Initial commit

2025-11-29 17:51:22 +08:00
commit 23753b435e
24 changed files with 9837 additions and 0 deletions
--- a/assets/templates/prometheus-alerts/kubernetes-alerts.yml
+++ b/assets/templates/prometheus-alerts/kubernetes-alerts.yml
@@ -0,0 +1,293 @@
+---
+# Prometheus Alert Rules for Kubernetes
+# Covers pods, nodes, deployments, and resource usage
+
+groups:
+  - name: kubernetes_pods
+    interval: 30s
+    rules:
+      # Pod crash looping
+      - alert: PodCrashLooping
+        expr: |
+          rate(kube_pod_container_status_restarts_total[15m]) > 0
+        for: 5m
+        labels:
+          severity: warning
+          team: platform
+          component: kubernetes
+        annotations:
+          summary: "Pod is crash looping - {{ $labels.namespace }}/{{ $labels.pod }}"
+          description: |
+            Pod {{ $labels.namespace }}/{{ $labels.pod }} has restarted {{ $value }} times in the last 15 minutes.
+
+            Check pod logs:
+            kubectl logs -n {{ $labels.namespace }} {{ $labels.pod }} --previous
+          runbook_url: "https://runbooks.example.com/pod-crash-loop"
+
+      # Pod not ready
+      - alert: PodNotReady
+        expr: |
+          sum by (namespace, pod) (kube_pod_status_phase{phase!~"Running|Succeeded"}) > 0
+        for: 10m
+        labels:
+          severity: warning
+          team: platform
+          component: kubernetes
+        annotations:
+          summary: "Pod not ready - {{ $labels.namespace }}/{{ $labels.pod }}"
+          description: |
+            Pod {{ $labels.namespace }}/{{ $labels.pod }} is in {{ $labels.phase }} state for 10 minutes.
+
+            Investigate:
+            kubectl describe pod -n {{ $labels.namespace }} {{ $labels.pod }}
+          runbook_url: "https://runbooks.example.com/pod-not-ready"
+
+      # Pod OOMKilled
+      - alert: PodOOMKilled
+        expr: |
+          sum by (namespace, pod) (kube_pod_container_status_terminated_reason{reason="OOMKilled"}) > 0
+        for: 1m
+        labels:
+          severity: warning
+          team: platform
+          component: kubernetes
+        annotations:
+          summary: "Pod killed due to OOM - {{ $labels.namespace }}/{{ $labels.pod }}"
+          description: |
+            Pod {{ $labels.namespace }}/{{ $labels.pod }} was killed due to out-of-memory.
+
+            Increase memory limits or investigate memory leak.

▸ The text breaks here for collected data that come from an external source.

(* ===== verification/Pages.v ===== *)
(** * Taking and filling the next page of a write pointer

    Lemmas on the sequences of line operations that the mapping cache and the
    key-value commands share: the next page of a write pointer becomes valid,
    and grains of it are stored. *)

From S2P Require Import Prelude ChModel Ssd Geometry PQueue Line Lines.

(** Inside a line the write pointer only counts. *)
Lemma advance_next s t b n :
  geom (sp_of s) -> wp_ok s t b n -> n + 1 < (sp_of s).(pgs_per_line) ->
  advance_write_pointer s t = Ok (set_wp (count_page s t) t (wp_of (sp_of s) b (n + 1))).
Proof.
  intros G (Hw & (Hb & _) & Hn) Hl. unfold advance_write_pointer.
  destruct (count_page_same s t) as (_ & _ & ->). rewrite Hw, wp_bump_spec by done.
  by rewrite (proj2 (Z.eqb_neq n _)) by lia.
Qed.

(** The next page of the write pointer [t]: page [n] of line [b], still free. *)
Record page_free (s : demand_shard) (t : io_type) (b n : Z) : Prop := {
  pf_wp : wp_ok s t b n;
  pf_next : n + 1 < (sp_of s).(pgs_per_line);
  pf_status : (page_at_ppa s (page_at (sp_of s) b n)).(status) = PG_FREE
}.

Record page_taken (s s' : demand_shard) (t : io_type) (b n : Z) : Prop := {
  pt_inv : shard_inv s';
  pt_sp : sp_of s' = sp_of s;
  pt_lm : s'.(lm) = s.(lm);
  pt_wp : wp_ok s' t b (n + 1);
  pt_wps : forall u, u <> t -> __get_wp s' u = __get_wp s u;
  pt_status : forall q, (page_at_ppa s' q).(status) =
    if decide (same_blk (page_at (sp_of s) b n) q /\ q.(g_pg) = (page_at (sp_of s) b n).(g_pg))
    then PG_VALID else (page_at_ppa s q).(status);
  pt_blk : forall q, (blk_at s'.(sd) q).(Ssd.igc) = (blk_at s.(sd) q).(Ssd.igc) /\
    (blk_at s'.(sd) q).(Ssd.vgc) = (blk_at s.(sd) q).(Ssd.vgc);
  pt_rest : s'.(grain_bitmap) = s.(grain_bitmap) /\ s'.(oob) = s.(oob) /\ s'.(offset) = s.(offset) /\
    s'.(wfc) = s.(wfc)
}.

Lemma get_new_page_ok s t b n : geom (sp_of s) -> wp_ok s t b n ->
  get_new_page s t = Ok (page_at (sp_of s) b n) /\ page_ok (sp_of s) (page_at (sp_of s) b n) /\
  ppa2pgidx (sp_of s) (page_at (sp_of s) b n) = Ok (pgidx (sp_of s) (page_at (sp_of s) b n)).
Proof.
  intros G (Hw & (Hb & _) & Hn). pose proof (page_at_ok _ G b n Hb Hn) as P.
  pose proof (page_ok_fits _ G _ P) as (F1 & F2 & F3 & F4 & F5 & F6).
  split; [|split; [exact P|by apply ppa2pgidx_ok]]. unfold get_new_page. rewrite Hw.
  destruct P as [V Rz]. apply (valid_ppa_iff _ G) in V.
  set (p := page_at (sp_of s) b n) in *. unfold wp_of. fold p.
  cbn [wp_ch wp_lun wp_pg wp_blk wp_pl g_pl].
  assert (Eb : u16 b = b) by exact (uw_small 16 b F2).
  unfold u16, u8 in *. rewrite Eb, !uw_small by done. reflexivity.
Qed.

Lemma take_page_ok s t b n : shard_inv s -> page_free s t b n ->
  let p := page_at (sp_of s) b n in
  exists s1 s', advance_write_pointer s t = Ok s1 /\ mark_page_valid s1 p = Ok s' /\
    sp_of s1 = sp_of s /\ page_taken s s' t b n.
Proof.
  intros I [W N St] p. pose proof (sh_geom _ I) as G.
  destruct (get_new_page_ok s t b n G W) as (_ & P & _).
  rewrite (advance_next s t b n G W N). set (s1 := set_wp _ _ _).
  assert (Es : sd s1 = sd s /\ lm s1 = lm s) by (unfold s1; by destruct t).
  destruct Es as [Es El].
  assert (Esp : sp_of s1 = sp_of s) by (unfold sp_of; by rewrite Es).
  assert (I1 : shard_inv s1) by (destruct I; split; by rewrite ?Esp, ?Es, ?El).
  destruct (move_page_ok s1 p PG_FREE PG_VALID I1) as (s' & E & I' & D & Es' & A & B).
  { apply page_ok_in_ssd; by rewrite Esp. }
  { unfold page_at_ppa. by rewrite Es. }
  exists s1, s'. split; [done|]. split; [exact E|]. split; [done|].
  assert (W' : forall u, __get_wp s' u = __get_wp s1 u) by (intros u; rewrite D; by destruct u).
  unfold same_but_device in D. split; try done.
  - by rewrite Es'.
  - rewrite D. exact El.
  - destruct W as (W1 & W2 & W3). unfold wp_ok. rewrite W', Es', Esp. split; [|split].
    + unfold s1. apply set_wp_get.
    + rewrite D. change (is_open (lm s1) (sp_of s) b). by rewrite El.
    + lia.
  - intros u Hu. rewrite W'. unfold s1. clear -Hu. by destruct t, u.
  - intros q. rewrite A. fold p. case_decide; [done|]. unfold page_at_ppa. by rewrite Es.
  - intros q. destruct (B q) as [-> ->]. by rewrite Es.
  - rewrite D. cbn. unfold s1. by destruct t.
Qed.

(** ** Timing is not touched

    The page operations change no parameter, no lock and no time of a LUN. *)

Definition same_timing (d d' : ssd) : Prop :=
  d'.(sp) = d.(sp) /\ d'.(adv_locked) = d.(adv_locked) /\
  forall i j, avail_time d' i j = avail_time d i j.

#[export] Instance same_timing_preorder : PreOrder same_timing.
Proof.
  split; [done|]. intros a b c (A1 & A2 & A3) (B1 & B2 & B3). split; [by rewrite B1|].
  split; [by rewrite B2|]. intros i j. by rewrite B3.
Qed.

(** Take a successful run apart. *)
Ltac ok_steps :=
  repeat match goal with
  | H : (_ ≫= _) = Ok _ |- _ => apply result_bind_ok in H as (? & ? & H)
  | H : (match ?x with (_, _) => _ end) = Ok _ |- _ => destruct x
  | H : (if ?b then _ else _) = Ok _ |- _ => destruct b eqn:?; try discriminate
  | H : Ok _ = Ok _ |- _ => injection H as <-
  end.

Lemma mod_blk_timing s p f d : mod_blk s p f = Ok d -> same_timing s d.
Proof.
  unfold mod_blk, mod_lun, mod_ch. intros H. apply result_bind_ok in H as (a & Ha & [= <-]).
  unfold modify in Ha. ok_steps. split; [done|]. split; [done|]. intros i j. unfold avail_time. cbn.
  rewrite upd_case. destruct (Z.eqb_spec i (g_ch p)) as [->|]; [|done]. cbn.
  rewrite upd_case. by destruct (Z.eqb_spec j (g_lun p)) as [->|].
Qed.

Abbreviation timing_kept s s' := (same_timing s.(sd) s'.(sd)).

Lemma move_page_timing s p a b s' : move_page s p a b = Ok s' -> timing_kept s s'.
Proof. unfold move_page. intros H. apply result_bind_ok in H as (d & Hd & [= <-]). by eapply mod_blk_timing. Qed.

Lemma mark_grain_valid_timing s g n s' : mark_grain_valid s g n = Ok s' -> timing_kept s s'.
Proof.
  unfold mark_grain_valid. intros H. ok_steps. cbn [set_bitmap set_lm set_sd sd].
  by eapply mod_blk_timing.
Qed.

Lemma invalidate_page_timing s p g n w s' w' : invalidate_page s p g n w = Ok (s', w') -> timing_kept s s'.
Proof.
  unfold invalidate_page. intros H. ok_steps. cbn [set_bitmap set_lm set_sd sd].
  by eapply mod_blk_timing.
Qed.

Lemma mark_grain_invalid_timing s g n s' : mark_grain_invalid s g n = Ok s' -> timing_kept s s'.
Proof.
  unfold mark_grain_invalid. intros H.
  apply result_bind_ok in H as (p & _ & H). apply result_bind_ok in H as (u & _ & H).
  enough (L : forall k s p g n w s', invalidate_loop k s p g n w = Ok s' -> timing_kept s s') by eauto.
  clear. induction k as [|k IH]; intros s p g n w s' H; [discriminate|]. cbn [invalidate_loop] in H.
  apply result_bind_ok in H as ([s1 w1] & E & H). apply invalidate_page_timing in E.
  ok_steps; [done|]. etransitivity; [exact E|]. by eapply IH.
Qed.

Lemma advance_write_pointer_sd s t s' : advance_write_pointer s t = Ok s' -> s'.(sd) = s.(sd).
Proof.
  destruct (count_page_same s t) as (E & _). unfold advance_write_pointer. intros H.
  ok_steps; cbn; exact E.
Qed.

(** A device whose timing was not touched is ready as before. *)
Lemma nand_ready_kept clock d d' B : nand_ready clock d B -> tree_ok d' ->
  same_timing d d' -> nand_ready clock d' B.
Proof.
  intros [T F A C] T' (Es & L & E). split; [done|by rewrite L| |done].
  intros i j. rewrite Es, E. apply A.
Qed.

(** ** What the page operations never touch *)

Definition same_rest (s s' : demand_shard) : Prop :=
  s'.(wfc) = s.(wfc) /\ s'.(offset) = s.(offset) /\ s'.(gc_thres_lines) = s.(gc_thres_lines) /\
  s'.(gc_thres_lines_high) = s.(gc_thres_lines_high) /\
  forall q, (page_at_ppa s' q).(nsecs) = (page_at_ppa s q).(nsecs).

#[export] Instance same_rest_preorder : PreOrder same_rest.
Proof.
  split; [done|]. intros a b c (A1 & A2 & A3 & A4 & A5) (B1 & B2 & B3 & B4 & B5). split_and!; congruence.
Qed.

Lemma mod_blk_nsecs s p f d :
  (forall b b' j, f b = Ok b' -> (b'.(pg) j).(nsecs) = (b.(pg) j).(nsecs)) -> mod_blk s p f = Ok d ->
  forall q, ((blk_at d q).(pg) q.(g_pg)).(nsecs) = ((blk_at s q).(pg) q.(g_pg)).(nsecs).
Proof.
  unfold mod_blk, mod_lun, mod_ch, modify. intros Hf H q. ok_steps. unfold blk_at. cbn.
  rewrite upd_case; destruct (Z.eqb_spec (g_ch q) (g_ch p)) as [->|]; [|done]; cbn.
  rewrite upd_case; destruct (Z.eqb_spec (g_lun q) (g_lun p)) as [->|]; [|done]; cbn.
  rewrite upd_case; destruct (Z.eqb_spec (g_pl q) (g_pl p)) as [->|]; [|done]; cbn.
  rewrite upd_case; destruct (Z.eqb_spec (g_blk q) (g_blk p)) as [->|]; [|done]. eauto.
Qed.

Lemma move_page_rest s p a b s' : move_page s p a b = Ok s' -> same_rest s s'.
Proof.
  unfold move_page. intros H. apply result_bind_ok in H as (d & Hd & [= <-]). split_and!; try done.
  unfold page_at_ppa. cbn [set_sd sd]. eapply mod_blk_nsecs; [|done]. intros x y j E. unfold modify in E. ok_steps. cbn.
  rewrite upd_case. by case_cmp; subst.
Qed.

Lemma mark_grain_valid_rest s g n s' : mark_grain_valid s g n = Ok s' -> same_rest s s'.
Proof.
  unfold mark_grain_valid. intros H. ok_steps. split_and!; try done. unfold page_at_ppa. cbn [set_bitmap set_lm set_sd sd].
  eapply mod_blk_nsecs; [|done]. intros u v j E. cbv beta in E. by ok_steps.
Qed.

Lemma invalidate_page_rest s p g n w s' w' : invalidate_page s p g n w = Ok (s', w') -> same_rest s s'.
Proof.
  unfold invalidate_page. intros H. ok_steps. split_and!; try done. unfold page_at_ppa. cbn [set_bitmap set_lm set_sd sd].
  eapply mod_blk_nsecs; [|done]. intros u v j E. cbv beta in E. by ok_steps.
Qed.

Lemma mark_grain_invalid_rest s g n s' : mark_grain_invalid s g n = Ok s' -> same_rest s s'.
Proof.
  unfold mark_grain_invalid. intros H.
  apply result_bind_ok in H as (p & _ & H). apply result_bind_ok in H as (u & _ & H).
  enough (L : forall k s p g n w s', invalidate_loop k s p g n w = Ok s' -> same_rest s s') by eauto.
  clear. induction k as [|k IH]; intros s p g n w s' H; [discriminate|]. cbn [invalidate_loop] in H.
  apply result_bind_ok in H as ([s1 w1] & E & H). apply invalidate_page_rest in E.
  ok_steps; [done|]. etransitivity; [exact E|]. by eapply IH.
Qed.

Lemma advance_write_pointer_rest s t s' : advance_write_pointer s t = Ok s' -> same_rest s s'.
Proof.
  assert (C : same_rest s (count_page s t)) by (by destruct t).
  unfold advance_write_pointer. intros H. ok_steps; exact C.
Qed.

+          runbook_url: "https://runbooks.example.com/oom-killed"
+
+  - name: kubernetes_deployments
+    interval: 30s
+    rules:
+      # Deployment replica mismatch
+      - alert: DeploymentReplicasMismatch
+        expr: |
+          kube_deployment_spec_replicas != kube_deployment_status_replicas_available
+        for: 15m
+        labels:
+          severity: warning
+          team: platform
+          component: kubernetes
+        annotations:
+          summary: "Deployment replicas mismatch - {{ $labels.namespace }}/{{ $labels.deployment }}"
+          description: |
+            Deployment {{ $labels.namespace }}/{{ $labels.deployment }} has been running with
+            fewer replicas than desired for 15 minutes.
+
+            Desired: {{ $value }}
+            Available: Check deployment status
+          runbook_url: "https://runbooks.example.com/replica-mismatch"
+
+      # Deployment rollout stuck
+      - alert: DeploymentRolloutStuck
+        expr: |
+          kube_deployment_status_condition{condition="Progressing", status="false"} > 0
+        for: 15m
+        labels:
+          severity: warning
+          team: platform
+          component: kubernetes
+        annotations:
+          summary: "Deployment rollout stuck - {{ $labels.namespace }}/{{ $labels.deployment }}"
+          description: |
+            Deployment {{ $labels.namespace }}/{{ $labels.deployment }} rollout is stuck.
+
+            Check rollout status:
+            kubectl rollout status deployment/{{ $labels.deployment }} -n {{ $labels.namespace }}
+          runbook_url: "https://runbooks.example.com/rollout-stuck"
+
+  - name: kubernetes_nodes
+    interval: 30s
+    rules:
+      # Node not ready
+      - alert: NodeNotReady
+        expr: |
+          kube_node_status_condition{condition="Ready",status="true"} == 0
+        for: 5m
+        labels:
+          severity: critical
+          team: platform
+          component: kubernetes
+        annotations:
+          summary: "Node not ready - {{ $labels.node }}"
+          description: |
+            Node {{ $labels.node }} has been NotReady for 5 minutes.
+
+            This will affect pod scheduling and availability.
+
+            Check node status:
+            kubectl describe node {{ $labels.node }}
+          runbook_url: "https://runbooks.example.com/node-not-ready"
+
+      # Node memory pressure
+      - alert: NodeMemoryPressure
+        expr: |
+          kube_node_status_condition{condition="MemoryPressure",status="true"} == 1
+        for: 5m
+        labels:
+          severity: warning
+          team: platform
+          component: kubernetes
+        annotations:
+          summary: "Node under memory pressure - {{ $labels.node }}"
+          description: |
+            Node {{ $labels.node }} is experiencing memory pressure.
+
+            Pods may be evicted. Consider scaling up or evicting low-priority pods.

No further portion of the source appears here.